What? Why? I thought you used the Mozilla engine for displaying the XUL
pages? They are perfectly capable of handling CSS. Actually, CSS is the
only way to map style information onto a XUL document. I'm only suggesting
to put it into a separate file rather than into the XUL document itself.
Asking Google for "xul css" immediately brought up this, for example,
although there may well be some better tutorials out there:
https://developer.mozilla.org/en/introduction_to_xul
> Programmatically what I need is to be able to add composite GUI elements to
> an interface. I.e. a composite GUI element might have text labels, text
> input fields and buttons. The description of the element in terms of its
> sub-components is in a XUL file but the style is dependent on 1) some
> default style information 2) any overriding style information that has been
> added or modified at runtime, i.e. by the user.
>
> When I add a composite GUI element to an interface (i.e. a new record in a
> table) it's easy enough to add it to the tree of objects in the GUI, but in
> terms of style I'd need to find out which style information applies to it
> given the nature of the added element and its location in the tree. In a
> sense, rather than selecting the element given a (css) rule, I'd need to
> select the applicable rules from the element and its position.
And that needs to be decided at runtime? Aren't there any general rules
like "when element X appears within the panel named Y, give it style Z"?

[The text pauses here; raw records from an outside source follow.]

(** [list(search_irc_logs(...))], in one piece. *)
Lemma gen_list_search query stats where_ logfile_pattern h :
  gen_list (search_irc_logs query stats where_ logfile_pattern) h =
    (hits_files (Text.lower query) (files_of where_ logfile_pattern),
     Exhausted,
     bump (started_with stats h).1
          (length (files_of where_ logfile_pattern))
          (total_rows (files_of where_ logfile_pattern))
          (length (hits_files (Text.lower query) (files_of where_ logfile_pattern)))
          (started_with stats h).2).
Proof.
  unfold gen_list, search_irc_logs.
  apply (resumes_many_all _ _ _ _ _ (gen_take_unstarted _ _ _ _ _ _)).
  simpl. lia.
Qed.

Lemma gen_take_search n query stats where_ logfile_pattern h :
  (gen_take n (search_irc_logs query stats where_ logfile_pattern) h).1.1 =
    take n (hits_files (Text.lower query) (files_of where_ logfile_pattern)).
Proof.
  destruct n as [|n]; [done|]. unfold search_irc_logs.
  apply (resumes_many_take _ _ _ _ _ (gen_take_unstarted _ _ _ _ _ _)).
Qed.




Lemma hits_all f rows : hits "" f rows = map (make_result f) rows.
Proof.
  unfold hits. f_equal. induction rows as [|r rows IH]; simpl; [done|].
  unfold matchesb at 1. rewrite TextFacts.str_in_empty. by rewrite IH.
Qed.


(** C10: the results do not depend on the stats argument: with no
    stats object, or with any object of any store, every prefix of the run
    and the whole run yield the same results. *)
Theorem results_independent_of_stats query where_ logfile_pattern
        (l : ref) (h h' : store) :
  (forall n,
     (gen_take n (search_irc_logs query None where_ logfile_pattern) h).1.1 =
     (gen_take n (search_irc_logs query (Some l) where_ logfile_pattern) h').1.1) /\
  (gen_list (search_irc_logs query None where_ logfile_pattern) h).1.1 =
  (gen_list (search_irc_logs query (Some l) where_ logfile_pattern) h').1.1.
Proof.
  split.
  - intros n. by rewrite !gen_take_search.
  - by rewrite !gen_list_search.
Qed.

Lemma total_rows_rev files : total_rows (rev files) = total_rows files.
Proof.
  unfold total_rows. induction files as [|f files IH]; simpl; [done|].
  rewrite sum_list_with_app, IH. simpl. lia.
Qed.

(** C4: for a search given a fresh stats object and run to exhaustion,
    matches <= lines, lines is the number of rows of all files of the
    index, files is the number of files of the index; and after any
    number of resumptions matches is the number of results yielded so
    far. *)
Theorem stats_count_the_search query where_ logfile_pattern (l : ref) (h : store) :
  h !! l = Some SearchStats.new ->
  let g := search_irc_logs query (Some l) where_ logfile_pattern in
  let corpus := find_log_files (or_default where_ DEFAULT_LOGFILE_PATH)
                  (or_default logfile_pattern DEFAULT_LOGFILE_PATTERN) in
  (gen_list g h).1.2 = Exhausted /\
  (exists s, (gen_list g h).2 !! l = Some s /\
             SearchStats.matches s <= SearchStats.lines s /\
             SearchStats.lines s =
               sum_list_with (fun f => length (parse_log_file (LogFile.filename f)))
                             corpus /\
             SearchStats.files s = length corpus /\
             SearchStats.matches s = length (gen_list g h).1.1) /\
  (forall n, exists s, (gen_take n g h).2 !! l = Some s /\
                       SearchStats.matches s = length (gen_take n g h).1.1).
Proof.
  intros Hl g corpus. unfold g. rewrite gen_list_search. simpl.
  split; [done|]. split.
  - eexists. split; [by apply lookup_bump|]. simpl.
    unfold files_of. fold corpus. rewrite total_rows_rev, length_rev.
    repeat split; try done.
    rewrite <- (total_rows_rev corpus). apply hits_files_length.
  - intros [|n]; [by exists SearchStats.new|].
    destruct (gen_take_unstarted n query (Some l) where_ logfile_pattern h)
      as (df & dl & Hst & _). unfold search_irc_logs.
    change (started_with (Some l) h) with (l, h) in Hst. cbn [fst snd] in Hst.
    rewrite Hst. eexists. split; [by apply lookup_bump|]. done.
Qed.







End SearchFacts.

(** ** The search over the index of log files *)












(** ** The search, run on the small corpus *)

Example search_hello_sorted :
  (gen_list (logs := Sample.sorted_logs)
     (search_irc_logs "HeLLo" (Some 0) None None) Sample.one_stats).1.1
  = [make_result Sample.day3 ("08:00", Comment "carol" "well, HELLO there");
     make_result Sample.day2 ("09:00", Comment "bob" "hello again");
     make_result Sample.day1 ("10:00", Comment "alice" "Hello World")].
Proof. reflexivity. Qed.

Example search_hello_stats :
  (gen_list (logs := Sample.sorted_logs)
     (search_irc_logs "HeLLo" (Some 0) None None) Sample.one_stats).2 !! 0
  = Some {| SearchStats.files := 3; SearchStats.lines := 6; SearchStats.matches := 3 |}.
Proof. reflexivity. Qed.

Example search_nick_change_text_only :
  (gen_list (logs := Sample.sorted_logs)
     (search_irc_logs "known as" None None None) ∅).1.1
  = [make_result Sample.day1
       ("10:01", NickChange "alice is now known as al" "alice" "al")].
Proof. reflexivity. Qed.



Example listed_logs_walk :
  map LogFile.filename (files_of (logs := Sample.listed_logs) None None)
  = ["logs/chan.2020-01-03.log"; "logs/chan.2020-01-02.log";
     "logs/chan.2020-01-01.log"].
Proof. reflexivity. Qed.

What you can generate with XSLT (or using whatever type of tree
manipulation) is the element X, which now appears in the panel Y and thus
picks up the style that was predefined in the CSS file for exactly this
case: "Y > X { ... }".
I doubt that you really have requirements that you cannot express
statically (i.e. in advance) using CSS selectors. If you really need to
distinguish identical elements depending on some logic in the XSLT driven
document generation process, just give them different IDs and use those in
the CSS file.
> Furthermore I'd need to find a way to apply any rule that the addition,
> removal or modification of an element has made applicable to other elements.
> I.e. the rule E F {color:red} does not apply until the element E has an
> element F as a child. When I add that child I must somehow retrieve that
> rule and apply it to E. Right now I don't quite know how to do that.
That's exactly what the CSS engine is there for. Keep moving, nothing to do
here.
> But I realise I am digressing into non-lxml related issues. I apologize if
> I'm abusing of your and other's patience. Admittedly there are various parts
> of the problem statement that remain unclear even to me. Attempting to
> explain it to you and the list does help a little, hence my potentially
> unwelcome verbosity.
What I think you need to understand is the difference between the document
status of an element (e.g. descendant of Z, child of X, @id="Y",
@enabled="true") and the visual representation (visible, green, large,
...). The mapping between those two is what CSS is designed for. And the
CSS engine that sits right inside your XUL layout engine will do that
mapping for you whenever either the document or the style information changes.